ほぼ集団リンチ同然の闇討ちに遭い、アンコウはあっという間に痙攣して気絶してしまった。


「さあ、仲間にしてさっさととんずらするか」

「ザァザァ」


俺はいつもの通り杖をかざし、アンコウを仲間にした。だが…


「fe!」

「ああ、そうか。ヤツメが血吸いまくったせいで貧血なんだな」


肉が食べたいと言い出したのでチョウトリアンコウにサーベルベアの肉を食わせた。名前は…とりあえず後で決めよう。ここは危ないし。


アンコウも満足したみたいだし、帰ろうとしたその時だった。


「ゴシャー!!」

「は?何か大きな生物が来ている?」


アオのレーダーに何かがひっかかったようだ。アオ曰くクラーケンや龍喰らい、シーサーペントほどではないが、それなりの大きさの魔物が徐々にこっちに向かってきてるみたいだ。


「みんな、逃げるぞ!」


もう長居は無用だ。俺は魔物たちを杖に戻したあとさっさと上へと浮上し、キジクジャクに騎乗した。

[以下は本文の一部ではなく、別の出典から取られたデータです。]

(** The three fields of a selector partition its 16 bits, and clearing
    the RPL keeps it a 16-bit value: it subtracts the RPL. *)
Lemma selector_fields (s : SEGMENT_SELECTOR) :
  wf_selector s ->
  Flags s = Index s * 8 + Table s * 4 + RequestPrivilegeLevel s.
Proof.
  unfold wf_selector, Index, Table, RequestPrivilegeLevel; intros H.
  change 0x1FFF with (Z.ones 13); change 3 with (Z.ones 2) at 2;
    change 1 with (Z.ones 1).
  rewrite !Z.land_ones, !Z.shiftr_div_pow2 by lia.
  change (2 ^ 13) with 8192; change (2 ^ 3) with 8; change (2 ^ 2) with 4;
    change (2 ^ 1) with 2.
  Z.div_mod_to_equations; lia.
Qed.

Lemma set_RequestPrivilegeLevel_0 (s : SEGMENT_SELECTOR) :
  Flags (set_RequestPrivilegeLevel 0 s) = Flags s - RequestPrivilegeLevel s.
Proof.
  unfold set_RequestPrivilegeLevel, RequestPrivilegeLevel; cbn [Flags].
  change (Z.land 0 3) with 0; rewrite Z.lor_0_r.
  rewrite Z.sub_nocarry_ldiff.
  - apply Z.bits_inj'; intros n _.
    rewrite !Z.ldiff_spec, Z.land_spec.
    destruct (Z.testbit (Flags s) n), (Z.testbit 3 n); reflexivity.
  - apply Z.bits_inj'; intros n _.
    rewrite Z.ldiff_spec, Z.land_spec, Z.bits_0.
    destruct (Z.testbit (Flags s) n), (Z.testbit 3 n); reflexivity.
Qed.

Lemma set_RequestPrivilegeLevel_wf (s : SEGMENT_SELECTOR) :
  wf_selector s -> wf_selector (set_RequestPrivilegeLevel 0 s).
Proof.
  unfold wf_selector; rewrite set_RequestPrivilegeLevel_0; intros H.
  unfold RequestPrivilegeLevel.
  change 3 with (Z.ones 2); rewrite Z.land_ones by lia.
  change (2 ^ 2) with 4. Z.div_mod_to_equations; lia.
Qed.

Lemma ldiff_3_rpl (f : Z) : Z.land (Z.ldiff f 3) 3 = 0.
Proof.
  apply Z.bits_inj'; intros n _.
  rewrite Z.land_spec, Z.ldiff_spec, Z.bits_0.
  destruct (Z.testbit f n), (Z.testbit 3 n); reflexivity.
Qed.

Lemma ldiff_3_shiftr (f k : Z) :
  2 <= k -> Z.shiftr (Z.ldiff f 3) k = Z.shiftr f k.
Proof.
  intros Hk; apply Z.bits_inj'; intros n Hn.
  rewrite !Z.shiftr_spec, Z.ldiff_spec by assumption.
  change 3 with (Z.ones 2).
  rewrite Z.ones_spec_high by lia.
  now rewrite andb_true_r.
Qed.

(** C3: whatever the selector (null and local-table selectors included),
    the descriptor-table register, the flag, memory and the previous
    contents of the output structure, the "unusable" field of the access
    rights is 0 on return. *)
Theorem VmxGetSegmentDescriptorFromSelector_unusable
  (mem : Memory) (out : VMX_SEGMENT_DESCRIPTOR)
  (gdtr : SEGMENT_DESCRIPTOR_REGISTER_64) (sel : SEGMENT_SELECTOR)
  (clearRpl : bool) :
  Unusable (AccessRights
    (VmxGetSegmentDescriptorFromSelector mem out gdtr sel clearRpl)) = 0.
Proof. now rewrite VmxGetSegmentDescriptorFromSelector_run. Qed.

(** C5: the native descriptor is read at [base + index * 8], [base] being
    the base of the descriptor-table register passed in (the global
    table), for every selector, null or local-table ones included: the
    result is the one obtained from a memory that holds that descriptor
    everywhere, and its base, limit and type are those of that
    descriptor. *)
Theorem VmxGetSegmentDescriptorFromSelector_reads
  (mem : Memory) (out : VMX_SEGMENT_DESCRIPTOR)
  (gdtr : SEGMENT_DESCRIPTOR_REGISTER_64) (sel : SEGMENT_SELECTOR)
  (clearRpl : bool) :
  let os := mem (Gdt_BaseAddress gdtr + Index sel * 8) in
  let r := VmxGetSegmentDescriptorFromSelector mem out gdtr sel clearRpl in
  r = VmxGetSegmentDescriptorFromSelector (fun _ => os) out gdtr sel clearRpl /\
  BaseAddress r = Z.land (base_combined os) 0xFFFFFFFF /\
  SegmentLimit r = uint32_of (limit_combined os) /\
  Type_ (AccessRights r) = bitfield 4 (Os_Type os) /\
  Present (AccessRights r) = bitfield 1 (Os_Present os).
Proof.
  cbv zeta; rewrite !VmxGetSegmentDescriptorFromSelector_run.
  repeat split.
Qed.

(** C6: with ClearRPL set, the selector stored in the output has its RPL
    bits at 0 and the table indicator and index of the input (whatever the
    input's RPL bits were, non-zero included); with ClearRPL not set, it
    is the input selector value, unchanged. *)
Theorem VmxGetSegmentDescriptorFromSelector_selector
  (mem : Memory) (out : VMX_SEGMENT_DESCRIPTOR)
  (gdtr : SEGMENT_DESCRIPTOR_REGISTER_64) (sel : SEGMENT_SELECTOR) :
  let cleared :=
    mkSelector (Selector
      (VmxGetSegmentDescriptorFromSelector mem out gdtr sel true)) in
  (RequestPrivilegeLevel cleared = 0 /\
   Table cleared = Table sel /\
   Index cleared = Index sel) /\
  Selector (VmxGetSegmentDescriptorFromSelector mem out gdtr sel false) =
  Flags sel.
Proof.
  cbv zeta; rewrite !VmxGetSegmentDescriptorFromSelector_run.
  unfold RequestPrivilegeLevel, Table, Index, set_RequestPrivilegeLevel.
  cbn [Selector Flags]; change (Z.land 0 3) with 0.
  rewrite Z.lor_0_r, ldiff_3_rpl, !ldiff_3_shiftr by lia.
  repeat split.
Qed.

(** C7: when the native descriptor read has BaseAddressLow = 0x1234,
    BaseAddressMiddle = 0x56 and BaseAddressUpper = 0x78, the combined
    value is 0x78561234 already before the 32-bit mask, and the base
    address of the output is 0x78561234. *)
Theorem VmxGetSegmentDescriptorFromSelector_base_example
  (mem : Memory) (out : VMX_SEGMENT_DESCRIPTOR)
  (gdtr : SEGMENT_DESCRIPTOR_REGISTER_64) (sel : SEGMENT_SELECTOR)
  (clearRpl : bool) :
  let os := mem (OsSegmentDescriptor_address gdtr sel) in
  BaseAddressLow os = 0x1234 ->
  BaseAddressMiddle os = 0x56 ->
  BaseAddressUpper os = 0x78 ->
  base_combined os = 0x78561234 /\
  BaseAddress (VmxGetSegmentDescriptorFromSelector mem out gdtr sel clearRpl)
  = 0x78561234.
Proof.
  cbv zeta; intros Hl Hm Hu.
  rewrite VmxGetSegmentDescriptorFromSelector_run; cbn [BaseAddress].
  unfold base_combined; rewrite Hl, Hm, Hu. split; reflexivity.
Qed.

Lemma VmxGetSegmentDescriptorFromSelector_base_example_witness :
  BaseAddress (VmxGetSegmentDescriptorFromSelector
                 mem_sample vmx_descriptor_stale gdtr_sample
                 (mkSelector 0x1B) false) = 0x78561234.
Proof.
  apply (VmxGetSegmentDescriptorFromSelector_base_example
           mem_sample vmx_descriptor_stale gdtr_sample (mkSelector 0x1B) false);
    reflexivity.
Defined.

(** C8: when the native descriptor read has SegmentLimitLow = 0xABCD and
    SegmentLimitHigh = 0x3, the segment limit of the output is 0x3ABCD. *)
Theorem VmxGetSegmentDescriptorFromSelector_limit_example
  (mem : Memory) (out : VMX_SEGMENT_DESCRIPTOR)
  (gdtr : SEGMENT_DESCRIPTOR_REGISTER_64) (sel : SEGMENT_SELECTOR)
  (clearRpl : bool) :
  let os := mem (OsSegmentDescriptor_address gdtr sel) in
  SegmentLimitLow os = 0xABCD ->
  SegmentLimitHigh os = 0x3 ->
  limit_combined os = 0x3ABCD /\
  SegmentLimit (VmxGetSegmentDescriptorFromSelector mem out gdtr sel clearRpl)
  = 0x3ABCD.
Proof.
  cbv zeta; intros Hl Hh.
  rewrite VmxGetSegmentDescriptorFromSelector_run; cbn [SegmentLimit].
  unfold limit_combined; rewrite Hl, Hh. split; reflexivity.
Qed.

Lemma VmxGetSegmentDescriptorFromSelector_limit_example_witness :
  SegmentLimit (VmxGetSegmentDescriptorFromSelector
                  mem_sample vmx_descriptor_stale gdtr_sample
                  (mkSelector 0x1B) true) = 0x3ABCD.
Proof.
  apply (VmxGetSegmentDescriptorFromSelector_limit_example
           mem_sample vmx_descriptor_stale gdtr_sample (mkSelector 0x1B) true);
    reflexivity.
Defined.

(** C9: the translation is determined by its three value arguments and by
    the descriptor stored in the table slot the selector indexes.  Two
    invocations with the same selector, register and flag, on memories
    that agree on that slot, return identical structures, whatever the
    output structure held before each call; in particular a second call
    on the structure the first one filled returns it unchanged. *)
Theorem VmxGetSegmentDescriptorFromSelector_deterministic
  (mem1 mem2 : Memory) (out1 out2 : VMX_SEGMENT_DESCRIPTOR)
  (gdtr : SEGMENT_DESCRIPTOR_REGISTER_64) (sel : SEGMENT_SELECTOR)
  (clearRpl : bool) :
  mem1 (OsSegmentDescriptor_address gdtr sel) =
  mem2 (OsSegmentDescriptor_address gdtr sel) ->
  let first := VmxGetSegmentDescriptorFromSelector mem1 out1 gdtr sel clearRpl in
  first = VmxGetSegmentDescriptorFromSelector mem2 out2 gdtr sel clearRpl /\
  first = VmxGetSegmentDescriptorFromSelector mem2 first gdtr sel clearRpl.
Proof.
  cbv zeta; intros Hslot.
  rewrite !VmxGetSegmentDescriptorFromSelector_run, Hslot.
  split; reflexivity.
Qed.

Lemma VmxGetSegmentDescriptorFromSelector_deterministic_witness :
  VmxGetSegmentDescriptorFromSelector
    mem_sample vmx_descriptor_zero gdtr_sample (mkSelector 0x13) true =
  VmxGetSegmentDescriptorFromSelector
    mem_sample_other vmx_descriptor_stale gdtr_sample
    (mkSelector 0x13) true.
Proof.
  apply (VmxGetSegmentDescriptorFromSelector_deterministic
           mem_sample mem_sample_other
           vmx_descriptor_zero vmx_descriptor_stale gdtr_sample
           (mkSelector 0x13) true).
  reflexivity.
Defined.
(** * Verification of the synthesizer's DSP core

    A shallow embedding of [synth/dsp/filter.py], [synth/dsp/oscillator.py],
    [synth/dsp/envelope.py], [synth/engine/audio_engine.py] and of the
    computer-keyboard and cutoff-knob handlers of [synth/gui/app.py].

    Numbers.  The sources compute on IEEE-754 double precision values
    (Python [float], [numpy.float64]).  The embedding idealises them as
    real numbers of the standard library: [+], [-], [*], [/] are exact,
    [min]/[max] are [Rmin]/[Rmax], [np.tan], [np.sin], [np.tanh] are [tan],
    [sin], [tanh], and [x % 1.0] is the fractional part.  Rounding, NaN
    and infinities are outside the model.  Integers are [Z] or [nat].

    Constants.  [synth/config.py] is not among the sources: [SAMPLE_RATE],
    [CONTROL_RATE_DIVIDER], [WAVETABLE_SIZE] and [NUM_CHANNELS] are
    parameters of the sections below; the closed examples instantiate them
    with the values 44100, 16, 2048 and 4.

    Exceptions.  A Python exception ([IndexError], [KeyError],
    [ValueError]) is modelled by [None] or by an error value; the state
    is then the one before the call unless the source mutated it first. *)

From Stdlib Require Import String Bool ZArith Reals Machin Lra Lia Psatz List.
Import ListNotations.

Local Open Scope R_scope.

(* ================================================================== *)
(** * synth/dsp/filter.py *)

Module Filter.

(** [state] in the source is a numpy array of four taps, read into
    [s0..s3] before the loop and written back after it. *)
Record taps : Type := mkTaps { s0 : R; s1 : R; s2 : R; s3 : R }.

「お帰り。ちゃんとチョウトリアンコウは仲間にできたの?」


「ああ、ばっちりだ。もう用はないし、帰ろう」


そのときだった。


「ツク!?」 「クェ!?」


突然キジクジャクとベガが旋回したのだ。

——まるで、何かから逃げるかかのように、


「ワン!ワンワン!!」


二つの長い犬の首が先ほどまでキジクジャクとベガがいたところを噛みついたのだ!


「クゥン…」


獲物を海へと引き摺り込めなかった犬の首たちは……タコの足へと変わり、海へと戻っていった。


「夜遅くにこんばんは。こんなところで何をしているのでして?」


海から、可憐な美少女が現れた。いや、違う。足が明らかにおかしいのだ。これは…タコの触手?


訂正しよう。海から、恐ろしいスキュラが現れた。